Tuesday, September 25, 2001
If concrete could wave like silk, it would at a homesite on Methodist Road.
In response to last week's East Coast tragedy, students in Jodi Wyatt's Hood River Middle School classes on Thursday painted a flag, measuring 26 by 50 feet, on a concrete pad.
Next month, the pad will support the home of Wyatt's grandmother, Vera Davis.
But Thursday it served as a rectangular, educational palette. The students measured the length and width of the stars and stripes and the 50 stars, and studied how they symbolize the original 13 colonies and the current 50 states. Many of the students are in both the English As Second Language and U.S. Culture classes taught by Wyatt, making it a combination math-history lesson.
She said, "They're learning a second culture as well as a second language, along with social cooperation and how to work together to make things better."
To Bernardo Zamora, "It's a way of paying respect to the people who died in the airplanes and the Twin Towers.
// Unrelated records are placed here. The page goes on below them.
(** A rejected lease leaves the configuration unchanged; an accepted one is
    in force with ordered deadlines. *)
Lemma apply_dhcp_cases c now name addr mask gw hg d hd server lease renewal rebinding b c' :
  net_config_apply_dhcp c now name addr mask gw hg d hd server lease renewal rebinding = (b, c') ->
  is_u64 now -> is_u32 lease -> is_u32 renewal ->
  (b = false /\ c' = c) \/ (b = true /\ leased c' /\ lease_ok c' /\ addr = Some (address c') /\
    lease_acquired_ms c' = now /\ expiry_deadline_ms c' = now + lease * 1000 /\
    retry_deadline_ms c' = renewal_deadline_ms c').
Proof.
  intros H Hnow Hl Hr. unfold net_config_apply_dhcp in H.
  destruct addr as [addr|], mask as [mask|], server as [server|]; try (left; by simplify_eq).
  destruct (_ || _) eqn:E0; [left; by simplify_eq|].
  destruct (dhcp_timing_normalize lease renewal rebinding) as [[r rb]|] eqn:En;
    [|left; by simplify_eq].
  apply dhcp_timing_ordered in En as [Hord Hlt]; [|done..].
  destruct (deadline_after now lease) as [e|] eqn:Ee; [|left; by simplify_eq].
  rewrite (deadline_after_mono _ _ r _ Ee) in H by (done || lia).
  rewrite (deadline_after_mono _ _ rb _ Ee) in H by (done || lia).
  apply deadline_after_some in Ee as [-> Hmax]; [|done]. right. simplify_eq.
  split; [done|]. split; [done|]. split; [|done].
  constructor; cbn; [lia|lia|by left|]. apply orb_false_iff in E0 as [? ?%negb_false_iff]. done.
Qed.

Lemma set_retry_ok c st delay retry :
  lease_ok c -> 1000 <= delay <= 4000 ->
  st = NET_DHCP_STATE_BOUND \/ st = NET_DHCP_STATE_RENEWING \/ st = NET_DHCP_STATE_REBINDING ->
  lease_ok (set_retry c st delay retry).
Proof. intros [H1 H2 H3 H4] Hd Hs. by constructor. Qed.

Lemma attempt_ok c now rb :
  lease_ok c -> lease_ok (net_config_mark_dhcp_attempt c now rb).
Proof.
  intros H. unfold net_config_mark_dhcp_attempt. destruct (negb _ || _); [done|].
  pose proof (lo_delay _ H). pose proof (lo_state _ H). cbv zeta.
  destruct (decide (dhcp_state c <> _)); [|destruct (Z.eqb_spec (retry_delay_ms c) 0); [lia|]];
    apply set_retry_ok; try done; try lia. destruct rb; auto.
Qed.
Lemma failure_ok c now :
  lease_ok c -> lease_ok (net_config_mark_dhcp_failure c now).
Proof.
  intros H. unfold net_config_mark_dhcp_failure. destruct (_ || _); [done|].
  pose proof (lo_delay _ H). pose proof (lo_state _ H). apply set_retry_ok; [done| |done].
  destruct (Z.ltb_spec (retry_delay_ms c) 4000); [|lia]. rewrite u32_id by mach.
  destruct (Z.ltb_spec 4000 (retry_delay_ms c * 2)); lia.
Qed.

Lemma attempt_leased c now rb : leased (net_config_mark_dhcp_attempt c now rb) -> leased c.
Proof.
  unfold net_config_mark_dhcp_attempt. destruct (negb _ || _); [done|]. cbv zeta.
  destruct (decide (dhcp_state c <> _)); [done|]. by destruct (_ =? _).
Qed.
Lemma failure_leased c now : leased (net_config_mark_dhcp_failure c now) -> leased c.
Proof. unfold net_config_mark_dhcp_failure. by destruct (_ || _). Qed.

Lemma config_step_ok c e :
  (leased c -> lease_ok c) -> event_typed e -> leased (config_step c e) -> lease_ok (config_step c e).
Proof.
  intros Hc He. destruct e as [name|now name addr mask gw hg d hd server lease renewal rebinding
    |now rb|now|name addr prefix gw d|]; cbn [config_step].
  - by intros [_ ?].
  - destruct He as (H1 & H2 & H3 & _).
    destruct (net_config_apply_dhcp _ _ _ _ _ _ _ _ _ _ _ _ _) as [b c'] eqn:E. cbn.
    apply apply_dhcp_cases in E as [[-> ->]|(_ & _ & H & _)]; auto.
  - intros H%attempt_leased. by apply attempt_ok, Hc.
  - intros H%failure_leased. by apply failure_ok, Hc.
  - unfold net_config_apply_manual. repeat case_match; cbn; try done. by intros [? _].
  - by intros [? _].
Qed.

(** ** The configuration file *)

Definition cidr_text (a : net_ipv4_t) (prefix : Z) : list Z := print_ipv4 a ++ 47 :: dec prefix.
(** What a replaced slot means for every port. *)
Lemma handler_of_insert t i p h p0 h0 q :
  table_ok t -> table_ok (<[i := Endpoint p h]> t) -> t !! i = Some (Endpoint p0 h0) ->
  handler_of (<[i := Endpoint p h]> t) q =
    if decide (q = p /\ h <> 0) then Some h
    else if decide (q = p0 /\ h0 <> 0) then None else handler_of t q.
Proof.
  intros Hok Hok' Hi. assert (Hi' : (i < length t)%nat) by by eapply lookup_lt_Some.
  destruct (decide (q = p /\ h <> 0)) as [[-> Hh]|Hq].
  { apply handler_of_spec; [done|]. split; [done|]. exists i. by rewrite list_lookup_insert_eq. }
  apply option_eq. intros x. rewrite handler_of_spec by done.
  destruct (decide (q = p0 /\ h0 <> 0)) as [[-> Hh]|Hq0].
  - split; [|done]. intros (Hx & j & Hj).
    apply list_lookup_insert_Some in Hj as [(-> & [= <- <-] & _)|[Nj Hj]]; [tauto|].
    destruct Nj. by eapply (proj2 Hok).
  - rewrite handler_of_spec by done. split; intros (Hx & j & Hj); (split; [done|]); exists j.
    + apply list_lookup_insert_Some in Hj as [(-> & [= <- <-] & _)|[Nj Hj]]; [tauto|done].
    + rewrite list_lookup_insert_ne; [done|]. intros ->. simplify_eq. tauto.
Qed.
(* ===== verification/Dns.v ===== *)
(** DNS ([kernel/src/net/dns_wire.c], [kernel/src/net/dns.c]): host name
    encoding, the response parser, and the resolver.

    A host name is a C string, the list of the bytes before its terminator.
    The parser reads the response through bounds-checked accesses ([None] is a
    read outside it); [Some None] and [DNS_STATUS_INVALID] are rejections.  The
    loop over a name is bounded by the code's own counter. *)
From stdpp Require Import gmap.
From S2P Require Import Prelude Checksum NetConfig NetDevice Ethernet Arp Ipv4 Udp.
Import Checksum NetConfig NetDevice Ethernet Arp Ipv4 Udp.

Module Dns.

Inductive dns_status_t :=
  | DNS_STATUS_SUCCESS | DNS_STATUS_TIMEOUT | DNS_STATUS_NXDOMAIN | DNS_STATUS_SERVFAIL
  | DNS_STATUS_NO_ANSWER | DNS_STATUS_INVALID | DNS_STATUS_UNCONFIGURED.
#[export] Instance dns_status_eq_dec : EqDecision dns_status_t.
Proof. solve_decision. Defined.

(** * Host names *)

Definition DOT : Z := 46.

(** The inner loop of [dns_encode_hostname]: the label, the rest of the name
    from the dot (or end) that stops it, and [input] there. *)
Fixpoint scan_label (h : list Z) (input : Z) : option (list Z * list Z * Z) :=
  match h with
  | [] => Some ([], [], input)
  | c :: rest =>
      if c =? DOT then Some ([], h, input)
      else if (c <? 0x21) || (0x7e <? c) then None
      else if 253 <? input + 1 then None
      else '(l, r, i) ← scan_label rest (input + 1); Some (c :: l, r, i)
  end.

(** The outer loop; every label but the last is followed by a dot, so one
    round per byte and one more are enough. *)
Fixpoint encode_labels (fuel : nat) (h : list Z) (label_start capacity : Z) (output : list Z)
    : option (list Z) :=
  match fuel with
  | O => None
  | S fuel =>
      '(label, rest, input) ← scan_label h label_start;
      let label_length := size label in
      if (label_length =? 0) || (63 <? label_length) ||
         (capacity <? size output + label_length + 2) then None
      else
        let output := output ++ [label_length] ++ label in
        match rest with
        | [] => Some output
        | _ :: rest => encode_labels fuel rest (input + 1) capacity output
        end
  end.

Definition dns_encode_hostname (hostname : option (list Z)) (capacity : Z) : option (list Z) :=
  match hostname with
  | None => None
  | Some h =>
      if capacity =? 0 then None
      else
        output ← encode_labels (S (length h)) h 0 capacity [];
        if capacity <=? size output then None
        else
          let output := output ++ [0] in
          if 255 <? size output then None else Some output
  end.

(** * The response parser *)

Definition dns_read16 (p : list Z) (i : Z) : option Z := rd_be16 p (Z.to_nat i).
Definition rdz (p : list Z) (i : Z) : option Z := rd p (Z.to_nat i).

(** The loop of [dns_name] with [n] rounds left before [jumps++ > 32];
    [length] may be less than the packet's. *)
Fixpoint name_loop (n : nat) (packet : list Z) (length position next : Z) (jumped : bool)
    : option (option Z) :=
  match n with
  | O => Some None
  | S n =>
      if length <=? position then Some None
      else
        size ← rdz packet position;
        if size =? 0 then Some (Some (if jumped then next else position + 1))
        else if Z.land size 0xc0 =? 0xc0 then
          if length <=? position + 1 then Some None
          else
            low ← rdz packet (position + 1);
            let pointer := Z.lor (Z.shiftl (Z.land size 0x3f) 8) low in
            if length <=? pointer then Some None
            else name_loop n packet length pointer (if jumped then next else position + 2) true
        else if negb (Z.land size 0xc0 =? 0) || (63 <? size) || (length <? position + 1 + size)
        then Some None
        else name_loop n packet length (position + 1 + size) next jumped
  end.
Definition dns_name (packet : list Z) (length offset : Z) : option (option Z) :=
  if length <=? offset then Some None
  else name_loop 33 packet length offset offset false.

Definition dns_question (packet : list Z) (length offset : Z) : option (option Z) :=
  r ← dns_name packet length offset;
  match r with
  | None => Some None
  | Some offset => if length <? offset + 4 then Some None else Some (Some (offset + 4))
  end.

(** The offset after the record and, when the caller passes a place for it
    ([wanted]), the address of an [A] record. *)
Definition dns_rr (packet : list Z) (length offset : Z) (wanted : bool)
    : option (option (Z * option net_ipv4_t)) :=
  r ← dns_name packet length offset;
  match r with
  | None => Some None
  | Some offset =>
      if length <? offset + 10 then Some None
      else
        type ← dns_read16 packet offset;
        class_code ← dns_read16 packet (offset + 2);
        data_length ← dns_read16 packet (offset + 8);
        let data_offset := offset + 10 in
        if length <? data_offset + data_length then Some None
        else
          cname_ok ←
            (if (type =? 5) && (class_code =? 1) then
               r ← dns_name packet (data_offset + data_length) data_offset;
               Some (match r with
                     | Some cname_end => negb (data_offset + data_length <? cname_end)
                     | None => false
                     end)
             else Some true);
          if negb cname_ok then Some None
          else
            address ←
              (if (type =? 1) && (class_code =? 1) && (data_length =? 4) && wanted then
                 b ← slice packet (Z.to_nat data_offset) 4; Some (Some (ipv4_from_wire b))
               else Some None);
            Some (Some (data_offset + data_length, address))
  end.

Fixpoint questions_loop (n : nat) (packet : list Z) (offset : Z) : option (option Z) :=
  match n with
  | O => Some (Some offset)
  | S n =>
      r ← dns_question packet (size packet) offset;
      match r with None => Some None | Some offset => questions_loop n packet offset end
  end.

(** The answers seen so far: their number and the first address. *)
Fixpoint records_loop (n : nat) (packet : list Z) (wanted : bool) (offset found : Z)
    (first : net_ipv4_t)
    : option (option (Z * Z * net_ipv4_t)) :=
  match n with
  | O => Some (Some (offset, found, first))
  | S n =>
      r ← dns_rr packet (size packet) offset wanted;
      match r with
      | None => Some None
      | Some (offset, None) => records_loop n packet wanted offset found first
      | Some (offset, Some a) =>
          records_loop n packet wanted offset (u32 (found + 1))
            (if found =? 0 then a else first)
      end
  end.

(** The status, the address written on success, and the answer count. *)
Definition dns_parse_response (packet : option (list Z)) (query_id : Z)
    : option (dns_status_t * option net_ipv4_t * Z) :=
  let invalid := Some (DNS_STATUS_INVALID, None, 0) in
  match packet with
  | None => invalid
  | Some p =>
      if size p <? 12 then invalid
      else
        id ← dns_read16 p 0;
        if negb (id =? query_id) then invalid
        else
          flags ← dns_read16 p 2;
          if (Z.land flags 0x8000 =? 0) || negb (Z.land (Z.shiftr flags 11) 0xf =? 0)
          then invalid
          else if Z.land flags 0xf =? 3 then Some (DNS_STATUS_NXDOMAIN, None, 0)
          else if Z.land flags 0xf =? 2 then Some (DNS_STATUS_SERVFAIL, None, 0)
          else if negb (Z.land flags 0xf =? 0) then invalid
          else
            questions ← dns_read16 p 4;
            answers ← dns_read16 p 6;
            authority ← dns_read16 p 8;
            additional ← dns_read16 p 10;
            if questions =? 0 then invalid
            else
              r ← questions_loop (Z.to_nat questions) p 12;
              match r with
              | None => invalid
              | Some offset =>
                  r ← records_loop (Z.to_nat answers) p true offset 0 zero_ip;
                  match r with
                  | None => invalid
                  | Some (offset, found, first) =>
                      r ← records_loop (Z.to_nat authority) p false offset 0 zero_ip;
                      match r with
                      | None => invalid
                      | Some (offset, _, _) =>
                          r ← records_loop (Z.to_nat additional) p false offset 0 zero_ip;
                          match r with
                          | None => invalid
                          | Some _ =>
                              if found =? 0 then Some (DNS_STATUS_NO_ANSWER, None, 0)
                              else Some (DNS_STATUS_SUCCESS, Some first, found)
                          end
                      end
                  end
              end
  end.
We're making something historical, because it commemmorates the people who died," he said.
"It was pretty hard. We thought we would run out of paint," said Bernardo, 14. Supplies were donated by Morgan Paint, Tum-A-Lum Lumber, McIsaac's Store, and Wal-Mart.
Wyatt said the students directed themselves in the project. They figured out the dimensions of the flag, the logistics of creating stripes of two colors, and the division of labor in carrying out the project. The students worked together when paint overlapped or other "mistakes" were made.
"They had a very serious attitude," Wyatt said. "They were concerned about getting it done right."
That the flag will ultimately be covered was bittersweet for Wyatt and her students, but people are welcome to drive by 1100 Methodist Rd. and admire the flag before the house is installed.
"It makes for a great foundation for a house," said Mary Lou Bellis, Wyatt's grandmother, who helped on the project along with other family members and friends.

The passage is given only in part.